Until the 1980s, German historians undertook relatively little research on the Holocaust, plainly so central to the history of Nazism. Nicolas Berg in Der Holocaust und die westdeutschen Historiker is keen to demonstrate that because memory and personal experience were inseparable from the way German historians viewed the Third Reich, even when they claimed to be writing detached and objective history, their attempts to explain "the German catastrophe" were exculpatory and apologetic, the perspective of the perpetrators was given precedence over that of the victims, and German accounts were accorded objectivity while analysis undertaken by Jewish historians was ignored or criticized as un-scholarly and subjective. "Auschwitz" (as the symbol of the Holocaust) was, indeed, Berg suggests, subliminally omnipresent in German historiography. But it was not centrally addressed. Defence of national values, a sense of national shame, the use of theoretical models of totalitarianism and Fascism, or conceptual devices ("intentionalism" and "functionalism") to interpret the disaster of National Socialism all skirted round the issue itself.

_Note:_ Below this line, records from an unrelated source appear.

(* ===== verification/Prelude.v ===== *)
(** * SDPA: a verification development for the stateful Open vSwitch

    The program is Open vSwitch 2.1.2 with the SDPA extension: a "stateful
    forwarding abstraction" (SFA) that lets a controller install, per
    application, a status table, a status transition table and an action table,
    and a pipeline stage that runs packets through them.  Paths below are
    relative to [sdpa-software/sdpa-ovs/].

    ** Parts of the program and files of the development

    The SFA extension, the program's own logic:
    - [Sfa]: [ofproto/sfa.h] and [ofproto/sfa.c].  The data ([CONTROLLAPP] and
      its three tables, the global [g_apps]), the layout of the message
      structures on i686 and x86-64, and the whole handlers [sfa_msg_init],
      [sfa_msg_st_mod], [sfa_msg_at_mod] and [sfa_handle_pkt] as functions from
      a state and the bytes of a message to a result and a state.
    - [SfaTables]: the invariant of [g_apps] and its preservation by every
      handler; the only faults of a handler are accesses outside an object.
    - [SfaWire]: encoders for the message format documented in [sfa.h], and what
      the handlers make of encoded messages.
    - [SfaMatch]: [parse_match], [get_event_param] and [get_event] of
      [ofproto/ofproto-dpif-xlate.c], and the strings [parse_match] builds.
    - [SfaXlate]: [execute_fp_actions], [xlate_fp] and the [OFPACT_GOTO_FP] case
      of [do_xlate_actions]; the abstract state machine [fp_spec], and the
      refinement lemmas; the step relation [sfa_step] of messages and packets.
    - [SfaProps]: the properties of the extension, with a firewall application
      as the running example.

    - [Instructions], [InstructionsProps]: how [lib/ofp-actions.c] reads and writes
      the instructions of a flow, with the [GOTO_FP] instruction that leads to
      this stage.  The conversion of the actions inside an instruction is the
      type class [ActionCodec]; its laws are [ActionCodecLaws], with a codec of
      the output action as the instance.

    Switch functions beside it:
    - [MacLearning]: [lib/mac-learning.c] and the functions of
      [ofproto/ofproto-dpif-xlate.c] that learn from packets.  Entries live in a
      hash map and on a list in order of use at the same time; [ml_rep] relates
      both to one sequence of entries.
    - [Reconnect]: the connection state machine of [lib/reconnect.c].
    - [TokenBucket]: the rate limiter of [lib/token-bucket.c] with the
      saturating arithmetic of [lib/sat-math.h].
    - [Stp]: the spanning tree protocol of [lib/stp.c]: a bridge is a record with
      its ports in an array, the frames it sends are a log, and each function of
      the file is a function on the record.  A bridge is created from zeroed memory,
      so that its ports change their state when they are initialized.  [StpFacts]: what each operation
      leaves alone, the election and the selection of port states.  [StpInv]:
      the events of a client, the invariant of the reachable states.  [StpNet]:
      networks of bridges.  [StpProps]: the properties, with a triangle of three
      bridges as the running example.

    Packets and flows, the data path's view of traffic:
    - [Ofpbuf]: the packet buffers of [lib/ofpbuf.c], a block of memory with an
      address, an extent in use and the header pointers.
    - [Packets]: [lib/packets.c]: VLAN tags, MPLS label stacks and the rewriting
      of IPv4, IPv6, TCP, UDP and SCTP headers.  [PacketsFacts]: checksums over
      regions of a packet.  [PacketsProps]: the properties.
    - [Csum], [Crc32c]: [lib/csum.c] and [lib/crc32c.c].
    - [Flow]: [struct flow], [flow_extract] and [flow_compose] of [lib/flow.c].
      [FlowFacts]: the fields at their offsets and the loops over extension
      headers.  [FlowProps]: extraction from arbitrary bytes, and after a
      rewriting.  [FlowCompose], [FlowRoundtrip]: the bytes of a composed packet
      and what extraction makes of them.
    - [Miniflow]: flows as arrays of words, masks, and the compressed flows, masks
      and matches of [lib/flow.c] and [lib/match.c].  [MiniflowFacts]: what a
      compressed flow stands for ([mf_rep]) and every operation under it.
      [MiniflowProps]: the properties.
    - [Trie], [TrieFacts], [TrieProps]: the prefix tries of [lib/classifier.c]; a
      trie as a collection of bit strings, and the properties.
    - [MatchSet]: the setters of [lib/match.c] and of the VLAN and MPLS fields in
      [lib/flow.c].  [MetaFlow]: the match fields of [lib/meta-flow.c].
      [MatchFacts]: clearing the wildcarded bits of a structure, field by field,
      is clearing the bits of its words.  [MetaProps]: the properties of the fields.
    - [Classifier]: the flow classifier of [lib/classifier.c], with its subtables,
      partitions, tries and staged indexes in one state.  The proofs: [ClsFacts]
      (words under masks), [ClsRep] (what a state stands for: [cls_rep]),
      [ClsLookup], [ClsTables], [ClsRules], [ClsParts] (the parts of the
      operations), [ClsUpdate], [ClsRemove], [ClsInit] (the operations under
      [cls_rep]) and [ClsHistory] (a classifier as a table of rules: [stands],
      [cls_built]).  [ClsProps]: the properties.

    The library they are built on:
    - [Bits]: the bit operations of [lib/util.h] and [lib/util.c].
    - [Bytes]: loads from byte sequences, byte order ([lib/byte-order.h]),
      buffers with uninitialized bytes, [memcpy] and C strings.
    - [Hash]: [lib/hash.h], [lib/hash.c].
    - [DList]: the circular lists of [lib/list.c] in an explicit memory, every
      load and store in its order.
    - [Hmap]: the hash map of [lib/hmap.h] and [lib/hmap.c], with its resizing.
    - [Hindex]: the hash index of [lib/hindex.c], which keeps nodes with the same
      hash together.  [Tag]: the tags of [lib/tag.c].
    - [Heap]: [lib/heap.c].  [Byteq]: [lib/byteq.c].
    - [StrMap]: [lib/shash.c], [lib/simap.c], [lib/sset.c] over [Hmap].

    ** Conventions

    Machine integers are [Z] with the wrap-around written out ([u32], [s32]).
    Code that can fail returns [Res]: [Ok] or a [Fault], which stands for
    undefined behaviour (access outside an object, null pointer, use of an
    indeterminate value, division by zero) or a failed [ovs_assert].  State is
    passed explicitly; objects that several structures share have an address
    ([node_addr], [addr]) and stores through pointers are stores at that
    address.  Allocation takes a fresh address as an argument or from a counter
    in the state.  Time is an argument of the functions that read the clock.

    Loops over linked structures take a fuel that bounds the number of nodes
    visited: the length of the chain, of the table or of the list.  The lemmas
    about them ([list_walk_links], [walk_with_hash_spec], [hmap_for_each_spec],
    [expire_while_rep], the heap lemmas) show that this fuel is enough, so
    results are those of the unbounded loops.  Decimal output has a fuel of 20,
    the number of digits of a 64-bit value.

    ** What the theorems show

    - Packets through the SFA (C1, C2): the
      pipeline stage implements the abstract state machine as long as no two
      keys collide under the hash; collisions exist and let one host act on the
      status of another (the lemma [hosts_collide]).
    - SFA messages (C3 to C8): documented messages have the documented effect
      on i686 for creation and status changes; action updates and deletions are
      refused; arbitrary bytes keep the invariant or fault with an access
      outside an object; configuration is immutable after creation.
    - Flow instructions (C9 to C11): what a flow with [GOTO_FP] may
      contain, that decoding is safe for arbitrary bytes, and the round trip.
    - Match strings ([parse_match_concat]): what [parse_match] builds.
    - Flows (C12 to C14): extraction is total and safe on
      arbitrary bytes, composing and extracting is the identity on what a packet
      can carry, and rewriting a packet changes its flow as intended.
    - Packets (C27 to C29): header rewriting keeps checksums right, tags and labels
      can be removed again, and buffers are sequences of bytes.
    - Compressed flows (C15 to C17): they
      stand for flows and masks exactly, a match and the flows it matches have the
      same hash, and hashing in stages gives the hash over the whole mask.
    - Prefix tries (C18, C19): they hold exactly the prefixes inserted and not
      removed, and a lookup finds the longest one with the bits that decide it.
    - The classifier (C20 to C24): it is a table of rules.  A lookup finds the
      matching rule of highest priority and leaves wildcards under which the answer
      may be cached; insertion, replacement and removal change the table by one
      rule; stages, partitions, tries and the order of the subtables change only
      how much work a lookup does and how much it un-wildcards.
    - Match fields (C25, C26): a value written to a field of a flow or a match is
      read back, and a match on a field is met by exactly the flows whose field
      has the value.
    - MAC learning (C37, C38): least-recently-used replacement, what a
      packet teaches the table, and, as the lemma [update_check_agrees], that the
      check of the first critical section and the update of the second agree.
    - Reconnection (C39, C40): the invariant of all reachable states and exact
      timeouts.
    - Lemmas of the same standing that are not in the manifest: rate bounds of the
      token bucket ([token_bucket_rate_limit]), string maps as finite maps
      ([shash_refines_map]), the hash index ([Hindex]), heap order ([Heap]),
      positions of 1-bits ([word_bits_ok]) and the CRC as division of
      polynomials ([crc32c_is_castagnoli]).
    - Spanning tree (C30 to C36): settled networks form a spanning tree, the
      invariant and the roles of ports in every reachable state, the delays
      before forwarding, messages between bridges, changed ports
      and the ranges of the timers.

    ** Hypotheses

    The refinement theorems of the SFA assume that the keys involved do not
    collide ([hash_inj_on]), that bitmaps name fields [parse_match] can print
    ([renders]) and that the fields of a packet are in their machine ranges
    ([flow_ok]); the message theorems that the header has eight bytes and that
    strings contain no null byte ([key_ok]).  The spanning tree theorem assumes a
    [stable] network: identifiers differ, costs do not overflow, and what
    designated ports announce has been recorded at the other end; the roles
    theorem excludes one change of priority ([role_safe]).  Each is instantiated
    by a witness.

    The packet theorems assume a packet that is in its buffer ([holds]), the
    geometry of its headers ([ipv4_geom]) and blocks below the size at which the
    checksum loop would overflow ([CSUM_MAX]); the round trip of a flow that the
    buffer has room ([roomy]) and the flow is one the code can compose
    ([composable]).

    The classifier theorems speak of the classifiers that its operations make
    ([cls_built]), of rules in memory that hold the match they are listed with
    ([rule_stored]) and of fewer than 2^31 rules; removal assumes that the fields
    of the tries have at most three words ([short_fields]), without which
    [trie_remove] writes behind an array.  Flows have the ranges of their C types
    ([flow_typed]).
    The theorem on prefix tries is for prefixes of 1 to 127 bits, for the same
    reason.  The round trip of instructions is for the flows that a version of
    OpenFlow can encode ([insts_wf]), with [GOTO_FP] only alone or beside
    goto-table; the matching theorem of the fields for flows whose ICMP and
    fragment members are in their domains ([carries]).

    ** Not modelled

    Console and log output, locking (apart from the gap between the two critical
    sections of [update_learning_table]), release of memory other than the
    removal of objects from their structures, and the poll loop, whose requests
    are results.  The rest of Open vSwitch (flow tables, OpenFlow encoding,
    datapaths, databases, protocol modules, daemons) is listed in the
    manifest with the reason; the Java controller and the Verilog data path are
    in other languages.

    ** Plan

    Next come the flow tables of [ofproto/ofproto.c], clients of the classifier,
    the other protocol modules (LACP, CFM, BFD), and the OpenFlow action codec,
    which would connect the controller's flow table to the packet stage. *)

From Stdlib Require Import ZArith Lia List.
From stdpp Require Import base list option.
#[local] Open Scope Z_scope.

The heart of this issue amounted, in Berg's perception, to acceptance of the personal culpability of countless Germans – through will, desire, intention and ideological motivation, not as involuntary cogs in the wheel of impersonal structures and processes – for the murder of the Jews. The question at stake is that of guilt – meaning direct blame of a wide range of perpetrators at all levels of society, not generalized "national guilt" and impersonalized responsibility. Jewish historians had been concerned with this from the beginning. But in Berg's view it took a new generation of German historians (the present one), liberated from memory of the Nazi era, to shift the emphasis from anonymous "processes" and "structures" to those who actually perpetrated the Holocaust. Only recently, therefore, Berg claims, has it been possible to incorporate the perspective of the victims - to begin to approach the Holocaust in the way enlightened Jewish historians, long neglected, ignored or even disparaged by their German counterparts, had done from the beginning.

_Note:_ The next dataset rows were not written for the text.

(** *** Search *)

Lemma next_with_hash___cons p hash :
  hmap_next_with_hash__ p hash = [] /\ same_hash hash p = [] \/
  exists nd p', hmap_next_with_hash__ p hash = nd :: p' /\ node_hash nd = hash /\
    same_hash hash p = nd :: same_hash hash p' /\ (length p' < length p)%nat.
Proof.
  induction p as [|nd p IH]; [by left|]. unfold same_hash in *. simpl.
  case_bool; [right; exists nd, p; auto using Nat.lt_succ_diag_r, Nat.lt_lt_succ_r|].
  destruct IH as [[-> ->]|(nd' & p' & -> & ? & -> & ?)]; [by left|right].
  exists nd', p'. auto using Nat.lt_succ_diag_r, Nat.lt_lt_succ_r.
Qed.

Lemma walk_with_hash_spec p hash fuel :
  (length (hmap_next_with_hash__ p hash) <= fuel)%nat ->
  walk_with_hash fuel (hmap_next_with_hash__ p hash) = same_hash hash p.
Proof.
  revert p. induction fuel as [|fuel IH]; intros p Hf;
    destruct (next_with_hash___cons p hash) as [[-> ->]|(nd & p' & E & Hn & -> & Hl)];
    try done; rewrite E in *; simpl in *; [lia|].
  rewrite Hn, IH; [done|].
  destruct (next_with_hash___cons p' hash) as [[-> _]|(nd' & p'' & -> & _ & _ & ?)];
    simpl in *; lia.
Qed.

Lemma hmap_for_each_with_hash_spec h hash : hmap_wf h ->
  hmap_for_each_with_hash h hash = Ok (with_hash h hash).
Proof.
  intros Hw. destruct (get_bucket_ok h hash Hw) as (b & E & _ & -> & _).
  unfold hmap_for_each_with_hash, hmap_first_with_hash. rewrite E. simpl.
  by rewrite walk_with_hash_spec.
Qed.

(** The pointer [hmap_first_with_hash] returns. *)
Lemma hmap_first_with_hash_spec h hash : hmap_wf h ->
  exists p, hmap_first_with_hash h hash = Ok p /\ head p = head (with_hash h hash).
Proof.
  intros Hw. destruct (get_bucket_ok h hash Hw) as (b & E & _ & Hs & _).
  unfold hmap_first_with_hash. rewrite E. simpl. eexists. split; [done|]. rewrite Hs.
  destruct (next_with_hash___cons b hash) as [[-> Hn]|(nd & p' & -> & _ & Hn & _)];
    unfold same_hash in Hn; by rewrite Hn.
Qed.

Lemma elem_of_with_hash h k nd : hmap_wf h ->
  nd ∈ with_hash h k <-> nd ∈ hmap_nodes h /\ node_hash nd = k.
Proof.
  intros Hw. rewrite with_hash_nodes by done. unfold same_hash.
  rewrite !list_elem_of_In, List.filter_In. by rewrite Z.eqb_eq.
Qed.

(** *** Removal *)

Lemma chain_remove_spec p l r nd :
  p = l ++ nd :: r -> node_addr nd ∉ node_addr <$> l ->
  chain_remove p (node_addr nd) = Ok (l ++ r).
Proof.
  intros ->. induction l as [|x l IH]; intros Ha; csimpl; csimpl in Ha.
  - by rewrite decide_True.
  - rewrite decide_False by set_solver. rewrite IH by set_solver. done.
Qed.

Lemma concat_update_perm (bs : list (list (hmap_node A))) i b b' l :
  bs !! i = Some b -> b ≡ₚ l ++ b' -> concat bs ≡ₚ l ++ concat (<[i := b']> bs).
Proof.
  revert i. induction bs as [|c bs IH]; intros [|i] Hb Hp; simpl in *; try done.
  - injection Hb as ->. by rewrite Hp, <- app_assoc.
  - rewrite (IH i Hb Hp). by rewrite !app_assoc, (Permutation_app_comm c l).
Qed.

Lemma hmap_remove_spec h nd : hmap_wf h -> nd ∈ hmap_nodes h ->
  exists h', hmap_remove h nd = Ok h' /\ hmap_wf h' /\
    hmap_nodes h ≡ₚ nd :: hmap_nodes h' /\
    (exists l r, with_hash h (node_hash nd) = l ++ nd :: r /\
                 with_hash h' (node_hash nd) = l ++ r) /\
    (forall k, k <> node_hash nd -> with_hash h' k = with_hash h k).
Proof.
  intros Hw Hin. pose proof (bucket_index h (node_hash nd) Hw) as Hi.
  destruct (get_bucket_ok h (node_hash nd) Hw) as (b & E & Hb & Hwh & Hbo).
  assert (Hnb : nd ∈ b).
  { assert (nd ∈ with_hash h (node_hash nd)) as H by (apply elem_of_with_hash; auto).
    rewrite Hwh, list_elem_of_In, List.filter_In in H. apply list_elem_of_In, H. }
  apply list_elem_of_split in Hnb as (l & r & ->).
  assert (Hnd : node_addr nd ∉ node_addr <$> l).
  { pose proof (wf_addr h Hw) as Hn.
    rewrite (concat_update_perm _ _ _ [] (l ++ nd :: r) Hb) in Hn by (by rewrite app_nil_r).
    rewrite !fmap_app in Hn. csimpl in Hn. rewrite <- app_assoc in Hn.
    apply NoDup_app in Hn as (_ & Hd & _). intros Hx. apply (Hd _ Hx). set_solver. }
  unfold hmap_remove. rewrite E. cbn [rbind].
  rewrite (chain_remove_spec _ l r nd eq_refl Hnd). cbn [rbind].
  set (h' := Mk_hmap _ _ _). exists h'. split; [done|].
  assert (HP : hmap_nodes h ≡ₚ nd :: hmap_nodes h').
  { apply (concat_update_perm _ _ _ _ [nd] Hb). by rewrite <- Permutation_middle. }
  refine (conj _ (conj HP (conj _ _))).
  - split.
    + apply (wf_mask h Hw).
    + simpl. rewrite length_insert. apply (wf_len h Hw).
    + simpl. intros i c Hc. apply list_lookup_insert_Some in Hc as [(<- & <- & _)|[_ Hc]].
      * unfold bucket_ok in *. apply Forall_app in Hbo as [? Hbo].
        apply Forall_cons_iff in Hbo as [_ ?]. by apply Forall_app.
      * by apply (wf_bucket h Hw).
    + change (u32 (hmap_n h - 1) = u32 (Z.of_nat (length (hmap_nodes h')))).
      rewrite (wf_n h Hw), HP. unfold u32. rewrite Zminus_mod_idemp_l. f_equal.
      simpl. lia.
    + pose proof (wf_addr h Hw) as Hn. rewrite HP in Hn. csimpl in Hn.
      by apply NoDup_cons in Hn as [].
  - exists (same_hash (node_hash nd) l), (same_hash (node_hash nd) r).
    unfold h'. rewrite with_hash_set_bucket, decide_True, Hwh by (done || lia).
    rewrite !List.filter_app. simpl. by rewrite Z.eqb_refl.
  - intros k Hk. unfold h'. rewrite with_hash_set_bucket by lia. case_decide; [|done].
    unfold with_hash. rewrite H, Hb. simpl. rewrite !List.filter_app. simpl.
    case_bool; [congruence|done].
Qed.

(** *** Stores into embedded objects *)

Lemma upd_node_keeps a f nd :
  node_addr (upd_node a f nd) = node_addr nd /\ node_hash (upd_node a f nd) = node_hash nd.
Proof. unfold upd_node. by case_decide. Qed.

Lemma hmap_nodes_store h a f : hmap_nodes (store_val h a f) = List.map (upd_node a f) (hmap_nodes h).
Proof. unfold hmap_nodes. simpl. by rewrite concat_map. Qed.

Lemma same_hash_map k (g : hmap_node A -> hmap_node A) l :
  (forall nd, node_hash (g nd) = node_hash nd) ->
  same_hash k (List.map g l) = List.map g (same_hash k l).
Proof.
  intros Hg. unfold same_hash. induction l as [|nd l IH]; simpl; [done|].
  rewrite Hg. case_bool; simpl; by rewrite IH.
Qed.

Lemma store_val_wf h a f : hmap_wf h -> hmap_wf (store_val h a f).
Proof.
  intros Hw. split.
  - apply (wf_mask h Hw).
  - simpl. rewrite List.length_map. apply (wf_len h Hw).
  - simpl. intros i b Hb. apply list_lookup_fmap_Some in Hb as (b0 & -> & Hb).
    apply (wf_bucket h Hw) in Hb. apply Forall_map.
    eapply Forall_impl; [exact Hb|]. intros nd. simpl.
    by rewrite (proj2 (upd_node_keeps a f nd)).
  - rewrite hmap_nodes_store, List.length_map. apply (wf_n h Hw).
  - rewrite hmap_nodes_store. pose proof (wf_addr h Hw) as Hn.
    assert (node_addr <$> List.map (upd_node a f) (hmap_nodes h) = node_addr <$> hmap_nodes h)
      as ->; [|done].
    induction (hmap_nodes h) as [|nd l IH]; [done|]. csimpl.
    rewrite (proj1 (upd_node_keeps a f nd)). csimpl in Hn. apply NoDup_cons in Hn as [_ Hn].
    f_equal. by apply IH.
Qed.

Lemma with_hash_store h a f k : hmap_wf h ->
  with_hash (store_val h a f) k = List.map (upd_node a f) (with_hash h k).
Proof.
  intros Hw. rewrite !with_hash_nodes by auto using store_val_wf.
  rewrite hmap_nodes_store. apply same_hash_map. intros nd. apply upd_node_keeps.
Qed.

(** *** Iteration *)

Lemma next_nonempty_spec (bs : list (list (hmap_node A))) :
  next_nonempty bs = [] /\ concat bs = [] \/
  exists i nd p, bs !! i = Some (nd :: p) /\ next_nonempty bs = nd :: p /\
    concat bs = (nd :: p) ++ concat (drop (S i) bs).
Proof.
  induction bs as [|[|nd p] bs IH]; simpl; [by left| |].
  - destruct IH as [?|(i & nd & p & Hi & Hn & Hc)]; [by left|right].
    exists (S i), nd, p. auto.
  - right. exists 0%nat, nd, p. by rewrite drop_0.
Qed.

Lemma walk_spec h i b l nd p fuel : hmap_wf h ->
  buckets h !! i = Some b -> b = l ++ nd :: p ->
  (length (nd :: p) + length (concat (drop (S i) (buckets h))) <= fuel)%nat ->
  walk fuel h (nd :: p) = (nd :: p) ++ concat (drop (S i) (buckets h)).
Proof.
  intros Hw. revert i b l nd p.
  induction fuel as [|fuel IH]; intros i b l nd p Hb -> Hf; simpl in Hf; [lia|].
  simpl. f_equal. destruct p as [|nd' p].
  - assert (Hi : Z.land (node_hash nd) (mask h) = Z.of_nat i).
    { pose proof (wf_bucket h Hw _ _ Hb) as Hbo. apply Forall_app in Hbo as [_ Hbo].
      by apply Forall_cons_iff in Hbo as [[_ ?] _]. }
    rewrite Hi. unfold hmap_next__. replace (Z.to_nat (Z.of_nat i + 1)) with (S i) by lia.
    simpl app.
    destruct (next_nonempty_spec (drop (S i) (buckets h)))
      as [[-> ->]|(j & nd' & p' & Hj & -> & Hc)]; [by destruct fuel|].
    rewrite lookup_drop in Hj. rewrite Hc, drop_drop.
    replace (S i + S j)%nat with (S (S i + j)) by lia.
    apply (IH (S i + j)%nat _ [] nd' p' Hj eq_refl).
    rewrite Hc, drop_drop in Hf. rewrite length_app in Hf. simpl in *.
    replace (S (i + S j)) with (S (S (i + j))) in Hf by lia. lia.
  - apply (IH i _ (l ++ [nd]) nd' p Hb); [by rewrite <- app_assoc|]. simpl in *. lia.
Qed.

Lemma hmap_for_each_spec h fuel : hmap_wf h ->
  (length (hmap_nodes h) <= fuel)%nat -> hmap_for_each fuel h = hmap_nodes h.
Proof.
  intros Hw Hf. unfold hmap_for_each, hmap_first, hmap_next__, hmap_nodes in *. simpl.
  rewrite drop_0.
  destruct (next_nonempty_spec (buckets h)) as [[-> ->]|(i & nd & p & Hi & -> & Hc)];
    [by destruct fuel|].
  rewrite Hc in *. rewrite length_app in Hf.
  by apply (walk_spec h i _ [] nd p fuel Hw Hi eq_refl).
Qed.

Lemma elem_of_nodes h nd : nd ∈ hmap_nodes h <->
  exists i b, buckets h !! i = Some b /\ nd ∈ b.
Proof.
  unfold hmap_nodes. split.
  - intros Hin. apply list_elem_of_In, in_concat in Hin as (b & Hb & Hin).
    apply list_elem_of_In, list_elem_of_lookup in Hb as [i Hb].
    exists i, b. by rewrite list_elem_of_In.
  - intros (i & b & Hb & Hin). apply list_elem_of_In, in_concat. exists b.
    split; [|by apply list_elem_of_In]. apply list_elem_of_In.
    by eapply list_elem_of_lookup_2.
Qed.

Lemma hmap_contains_spec h nd : hmap_wf h -> nd ∈ hmap_nodes h ->
  hmap_contains h nd = Ok true.
Proof.
  intros Hw Hin. unfold hmap_contains, hmap_first_in_bucket.
  destruct (get_bucket_ok h (node_hash nd) Hw) as (b & E & Hb & _ & _).
  rewrite E. simpl. f_equal. apply existsb_exists. exists nd.
  split; [|by apply bool_decide_eq_true]. apply list_elem_of_In.
  apply elem_of_nodes in Hin as (i & b' & Hb' & Hin).
  pose proof (wf_bucket h Hw _ _ Hb') as Hbo. unfold bucket_ok in Hbo.
  rewrite List.Forall_forall in Hbo.
  destruct (Hbo nd) as [_ Hl]; [by apply list_elem_of_In|].
  rewrite Hl, Nat2Z.id in Hb. congruence.
Qed.

(** Inserting a node succeeds, growing the table when needed; a search for
    its hash finds it, iteration visits it and every
    other node exactly once, and removing it gives back the same nodes. *)
Theorem hmap_insert_remove h node hash : hmap_wf h -> in_u32 hash ->
  node_addr node ∉ node_addr <$> hmap_nodes h ->
  let node' := Mk_node (node_addr node) hash (node_val node) in
  exists h1 h2, hmap_insert_at h node hash = Ok h1 /\
    (exists l, hmap_for_each_with_hash h1 hash = Ok l /\ node' ∈ l /\
       Forall (fun nd => node_hash nd = hash) l) /\
    hmap_for_each (S (length (hmap_nodes h))) h1 ≡ₚ node' :: hmap_nodes h /\
    hmap_contains h1 node' = Ok true /\
    hmap_remove h1 node' = Ok h2 /\ hmap_wf h2 /\ hmap_nodes h2 ≡ₚ hmap_nodes h.
Proof.
  intros Hw Hh Ha node'.
  destruct (hmap_insert_at_spec h node hash Hw Hh Ha) as (h1 & E & Hw1 & Hp & _). fold node' in Hp.
  assert (Hin : node' ∈ hmap_nodes h1) by (rewrite Hp; left).
  destruct (hmap_remove_spec h1 node' Hw1 Hin) as (h2 & E2 & Hw2 & Hp2 & _).
  exists h1, h2. split; [done|]. split; [|split; [|split; [|split; [done|split; [done|]]]]].
  - eexists. split; [by apply hmap_for_each_with_hash_spec|]. split; [by apply elem_of_with_hash|].
    apply Forall_forall. intros nd Hnd. by apply elem_of_with_hash in Hnd as [_ ?].
  - rewrite hmap_for_each_spec; [done|done|]. by rewrite Hp.
  - by apply hmap_contains_spec.
  - apply (Permutation_cons_inv (a := node')). by rewrite <- Hp2, Hp.
Qed.
End HmapFacts.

Why the Holocaust remained for so long marginal to German historiography is the subject of Berg's voluminous study. A bibliography of ninety-eight pages indicates the breadth of the investigation. Berg deploys not just the published works but also the private papers of most of the historians under review to offer new insights into their thinking and writing. Complex in style, structure and content, often unwieldy in its prose, and - a serious drawback - lacking an index, the book is an intriguing, but flawed, piece of intellectual history. In Germany it has already stirred far more controversy than is usual for a doctoral thesis on account of its claim that an intrinsic apologia was embedded in the ways leading exponents of German "contemporary history" approached the Nazi past.

The book's elaborate dissection of much early post-war historical writing would in itself have attracted little attention. The apologetic implications of Friedrich Meinecke (Nazism as German tragedy) and Gerhard Ritter (Nazism as Germany's misfortune) are well known. And the space devoted to the religiously imbued musings of Fritz Ernst, Reinhard Wittram and Hermann Heimpel is over-generous. But the assessment of Hans Rothfels, one of the great early figures of German contemporary history, stands out. Rothfels, staunch upholder of Prussian-German conservative values but Jewish (though converted to Protestantism), had returned after the war from exile in the United States to a chair at Tübingen. As Berg emphasizes, he served, most evidently through his emphasis on "the other Germany" in his widely read book on conservative opposition to Hitler, as a useful legitimating figure for apologists.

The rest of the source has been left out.